Output the line containing "deleteDirectory true d", then every remaining line of the entries below, exactly as written and with no other text.

DATA SHOWN Start Marker

(** [canonicalPath.string().find( dir ) != 0] throws. *)
Definition insideStorage (d path : list Z) : FM unit :=
  let% c := fdisk (fun dk => fs_canonical dk path) in
  match c with
  | Some p => if bool_decide (getFileStorageDir (addressOf d) `prefix_of` p) then fret tt else fthrow PThrow
  | None => fthrow PThrow
  end.
(** [seekg] and [read] into a buffer of zeros, of a stream without exceptions. *)
Definition streamRead (content : option (list Z)) (pos n : Z) : list Z :=
  let got := match content with Some bytes => if pos <? 0 then [] else takeZ n (dropZ pos bytes) | None => [] end in
  got ++ replicate (Z.to_nat (n - lenZ got)) 0.
(** [&buffer[0]] is undefined for an empty buffer. *)
Definition readChunk (d : list Z) : FM PAnswer := ftry (
  let% name := flift (convertBytesToString d 32) in
  let% position := numberAt d (64 + blocksOf name * 32) in
  let% chunkLength := numberAt d (96 + blocksOf name * 32) in
  let path := path_append (getFileStorageDir (addressOf d)) name in
  insideStorage d path ;%
  let% size := stat_compute_file_size path in
  if (size <? position) || (size <? u64 (position + chunkLength)) then fthrow PThrow
  else if vector_max_size <? chunkLength then fthrow PThrow
  else if chunkLength =? 0 then fthrow PUndefined
  else let% bytes := fdisk (fun dk => streamRead (file_content dk path) (i64 position) chunkLength) in fret (true, bytes)).
Definition getFileSize (d : list Z) : FM PAnswer := ftry (
  let% name := flift (convertBytesToString d 32) in
  let path := path_append (getFileStorageDir (addressOf d)) name in
  insideStorage d path ;% let% size := stat_compute_file_size path in fret (true, word size)).
Definition deleteFile (present : bool) (d : list Z) : FM PAnswer := withOverlay present (ftry (
  let% name := flift (convertBytesToString d 32) in
  let path := path_append (getFileStorageDir (addressOf d)) name in
  perform (DeleteFileOp path) ;% perform (DeleteFileOp (path ++ str_hash)) ;% fret fs_done)).
Definition createDirectory (present : bool) (d : list Z) : FM PAnswer := withOverlay present (ftry (
  let% name := flift (convertBytesToString d 32) in
  perform (CreateDirectoryOp (path_append (getFileStorageDir (addressOf d)) name)) ;% fret fs_done)).
Definition deleteDirectory (present : bool) (d : list Z) : FM PAnswer := withOverlay present (ftry (
  let% name := flift (convertBytesToString d 32) in
  let path := path_append (getFileStorageDir (addressOf d)) name in
  let% there := fdisk (fun dk => fs_exists dk path) in
  if negb there then fthrow PThrow
  else perform (DeleteFileOp (path ++ str_hash)) ;% perform (DeleteDirectoryOp path) ;% fret fs_done)).
(** This one does not ask whether there is an overlay. *)
Definition calculateFileHash (present : bool) (d : list Z) : FM PAnswer := ftry (
  let% name := flift (convertBytesToString d 32) in
  let path := path_append (getFileStorageDir (addressOf d)) name in
  let% there := fdisk (fun dk => fs_exists dk path) in
  if negb there then fthrow PThrow
  else (if present then perform (CalculateFileHash path) else fthrow PNullRead) ;% fret fs_done).
End Contracts.

(** ** The layout of a call *)

(** The caller's address in a word, the length of the name in a word, the name filled up to words, and the other arguments. *)
Definition callData (addr name rest : list Z) : list Z :=
  replicate 12 0 ++ addr ++ word (lenZ name) ++ name ++ replicate (Z.to_nat (blocksOf name * 32 - lenZ name)) 0 ++ rest.

Section Layout.
Variables addr name rest : list Z.
Hypothesis Haddr : lenZ addr = 20.
Hypothesis Hbytes : bytes_ok addr /\ bytes_ok name /\ bytes_ok rest.
Hypothesis Hsmall : lenZ (callData addr name rest) < 2 ^ 63.

Lemma blocks_cover : lenZ name <= blocksOf name * 32 < lenZ name + 32.
Proof. unfold blocksOf. pose proof (lenZ_nonneg name). Z.to_euclidean_division_equations; lia. Qed.
Lemma word_bytes v : bytes_ok (word v) /\ lenZ (word v) = 32.
Proof. split; [apply toBigEndian_ok|exact (toBigEndian_lenZ 32 v)]. Qed.
Lemma word_lenZ v : lenZ (word v) = 32.
Proof. apply word_bytes. Qed.
Lemma callData_length : lenZ (callData addr name rest) = 64 + blocksOf name * 32 + lenZ rest.
Proof.
  unfold callData. rewrite !lenZ_app, !lenZ_replicate_nat, Haddr, (proj2 (word_bytes _)). pose proof blocks_cover. rewrite Z2Nat.id by lia. lia.
Qed.
Lemma callData_bytes : bytes_ok (callData addr name rest).
Proof.
  destruct Hbytes as (H1 & H2 & H3). assert (Hz : forall n, bytes_ok (replicate n 0)) by (intros n; apply Forall_replicate; unfold is_byte; lia).
  unfold callData. rewrite !bytes_ok_app. split_and!; try done. apply word_bytes.
Qed.
(** A word that stands at a position is read there. *)
Lemma word_at d pre post v pos : d = pre ++ word v ++ post -> lenZ pre = pos -> bytes_ok d -> lenZ d < 2 ^ 63 -> 0 <= v < 2 ^ 256 -> parseBigEndianRightPadded d pos 32 = Ok v.
Proof.
  intros Hd <- Hb Hs Hv. rewrite parse_padded; [|done|lia|apply lenZ_nonneg|by split]. destruct (word_bytes v) as [_ Hw].
  assert (Hp : padded d (lenZ pre) 32 = word v).
  { unfold padded. rewrite Hd, dropZ_app, takeZ_app by (done || lia). rewrite Hw. by rewrite app_nil_r. }
  rewrite Hp. f_equal. unfold word. rewrite unbe_toBigEndian by lia. by apply Z.mod_small.
Qed.
(** Bytes that stand at a position are cropped there. *)
Lemma cropped_at d pre x post pos n : d = pre ++ x ++ post -> lenZ pre = pos -> lenZ x = n -> lenZ d < 2 ^ 63 ->
  (pos <=? lenZ d) && (n <=? lenZ d) && (u64 (pos + n) <=? lenZ d) = true /\ cropped d pos n = x.
Proof.
  intros -> <- <- Hs. pose proof (lenZ_nonneg pre). pose proof (lenZ_nonneg x). pose proof (lenZ_nonneg post). rewrite !lenZ_app in *.
  assert (E : (lenZ pre <=? lenZ pre + (lenZ x + lenZ post)) && (lenZ x <=? lenZ pre + (lenZ x + lenZ post)) && (u64 (lenZ pre + lenZ x) <=? lenZ pre + (lenZ x + lenZ post)) = true).
  { rewrite (wrap_small 64) by lia. rewrite (proj2 (Z.leb_le _ _)), (proj2 (Z.leb_le _ _)), (proj2 (Z.leb_le _ _)) by lia. done. }
  split; [done|]. unfold cropped. rewrite !lenZ_app, E, (proj2 (Z.eqb_neq _ _)) by lia. by rewrite dropZ_app, takeZ_app.
Qed.
Lemma croppedRef_at d pre x post pos n : d = pre ++ x ++ post -> lenZ pre = pos -> lenZ x = n -> lenZ d < 2 ^ 63 -> croppedRef d pos n = Some x.
Proof. intros Hd Hp Hn Hs. destruct (cropped_at d pre x post pos n Hd Hp Hn Hs) as [E1 E2]. unfold croppedRef. by rewrite E1, E2. Qed.
Lemma name_read : convertBytesToString (callData addr name rest) 32 = Ok name.
Proof.
  pose proof callData_length as Hl. pose proof blocks_cover as Hc. pose proof (lenZ_nonneg rest). pose proof (lenZ_nonneg name). unfold convertBytesToString.
  rewrite (proj2 (Z.ltb_ge _ 32)) by lia. assert (Hv : 0 <= lenZ name < 2 ^ 256) by (split; [lia|]; apply Z.lt_trans with (2 ^ 63); [lia|reflexivity]).
  assert (Hw : parseBigEndianRightPadded (callData addr name rest) 32 32 = Ok (lenZ name)).
  { apply (word_at _ (replicate 12 0 ++ addr) (name ++ replicate (Z.to_nat (blocksOf name * 32 - lenZ name)) 0 ++ rest)); [|by rewrite lenZ_app, Haddr|apply callData_bytes|done|done].
    unfold callData. by rewrite <- (app_assoc (replicate 12 0)). }
  rewrite Hw.
  cbn [rbind]. rewrite (wrap_small 64 (lenZ name)) by lia. rewrite (wrap_small 64) by lia. rewrite (proj2 (Z.ltb_ge _ (32 + 32 + lenZ name))) by lia.
  rewrite (croppedRef_at _ (replicate 12 0 ++ addr ++ word (lenZ name)) name (replicate (Z.to_nat (blocksOf name * 32 - lenZ name)) 0 ++ rest)); [done| | |done|done].
  - unfold callData. by rewrite <- (app_assoc (replicate 12 0)), <- app_assoc.
  - by rewrite !lenZ_app, Haddr, (proj2 (word_bytes _)).
Qed.
Lemma address_read : addressOf (callData addr name rest) = addr.
Proof.
  pose proof callData_length as Hl. pose proof blocks_cover. pose proof (lenZ_nonneg rest). pose proof (lenZ_nonneg name). unfold addressOf, rawAddress.
  destruct (cropped_at (callData addr name rest) (replicate 12 0) addr (word (lenZ name) ++ name ++ replicate (Z.to_nat (blocksOf name * 32 - lenZ name)) 0 ++ rest) 12 20)
    as [_ ->]; try done. by rewrite Haddr.
Qed.
Lemma number_read {D} pre post v pos : rest = pre ++ word v ++ post -> lenZ pre = pos -> 0 <= v < 2 ^ 64 ->
  numberAt (D := D) (callData addr name rest) (64 + blocksOf name * 32 + pos) = fret v.
Proof.
  intros Hr Hp Hv. pose proof blocks_cover. unfold numberAt.
  rewrite (word_at _ ((replicate 12 0 ++ addr ++ word (lenZ name) ++ name ++ replicate (Z.to_nat (blocksOf name * 32 - lenZ name)) 0) ++ pre) post v).
  - unfold fbind, flift, fret. by rewrite wrap_small.
  - unfold callData. rewrite Hr. by rewrite <- !app_assoc.
  - rewrite !lenZ_app, !lenZ_replicate_nat, Haddr, (proj2 (word_bytes _)), Z2Nat.id by lia. lia.
  - apply callData_bytes.
  - done.
  - split; [lia|]. apply Z.lt_trans with (2 ^ 64); [lia|reflexivity].
Qed.
End Layout.

(** ** What the contracts do *)

(** A file that can be opened, written with as many bytes as it has, has these bytes afterwards and is where it was. *)
Class FileSystemLaws (D : Type) `{FileSystem D} := {
  put_content : forall dk p old new, file_content dk p = Some old -> lenZ new = lenZ old -> file_content (file_put p new dk) p = Some new;
  put_canonical : forall dk p old new q, file_content dk p = Some old -> lenZ new = lenZ old -> fs_canonical (file_put p new dk) q = fs_canonical dk q }.

Section Theorems.
Context {D : Type} `{FileSystem D} `{Paths} `{Sha256}.
Abbreviation S := (OverlayFS * D)%type.
Implicit Types (o : OverlayFS) (dk : D).

(** A call of the storage, as the machine makes it. *)
Inductive StorageCall := CreateFile | UploadChunk | ReadChunk | GetFileSize | DeleteFile | CreateDirectory | DeleteDirectory | FileHash.
Definition runCall (c : StorageCall) (d : list Z) : FM (D := D) PAnswer :=
  match c with
  | CreateFile => createFile true d | UploadChunk => uploadChunk true d | ReadChunk => readChunk d | GetFileSize => getFileSize d
  | DeleteFile => deleteFile true d | CreateDirectory => createDirectory true d | DeleteDirectory => deleteDirectory true d
  | FileHash => calculateFileHash true d
  end.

DATA SHOWN End Marker

• **ANSWER BOX**:
  | DeleteFile => deleteFile true d | CreateDirectory => createDirectory true d | DeleteDirectory => deleteDirectory true d
  | FileHash => calculateFileHash true d
  end.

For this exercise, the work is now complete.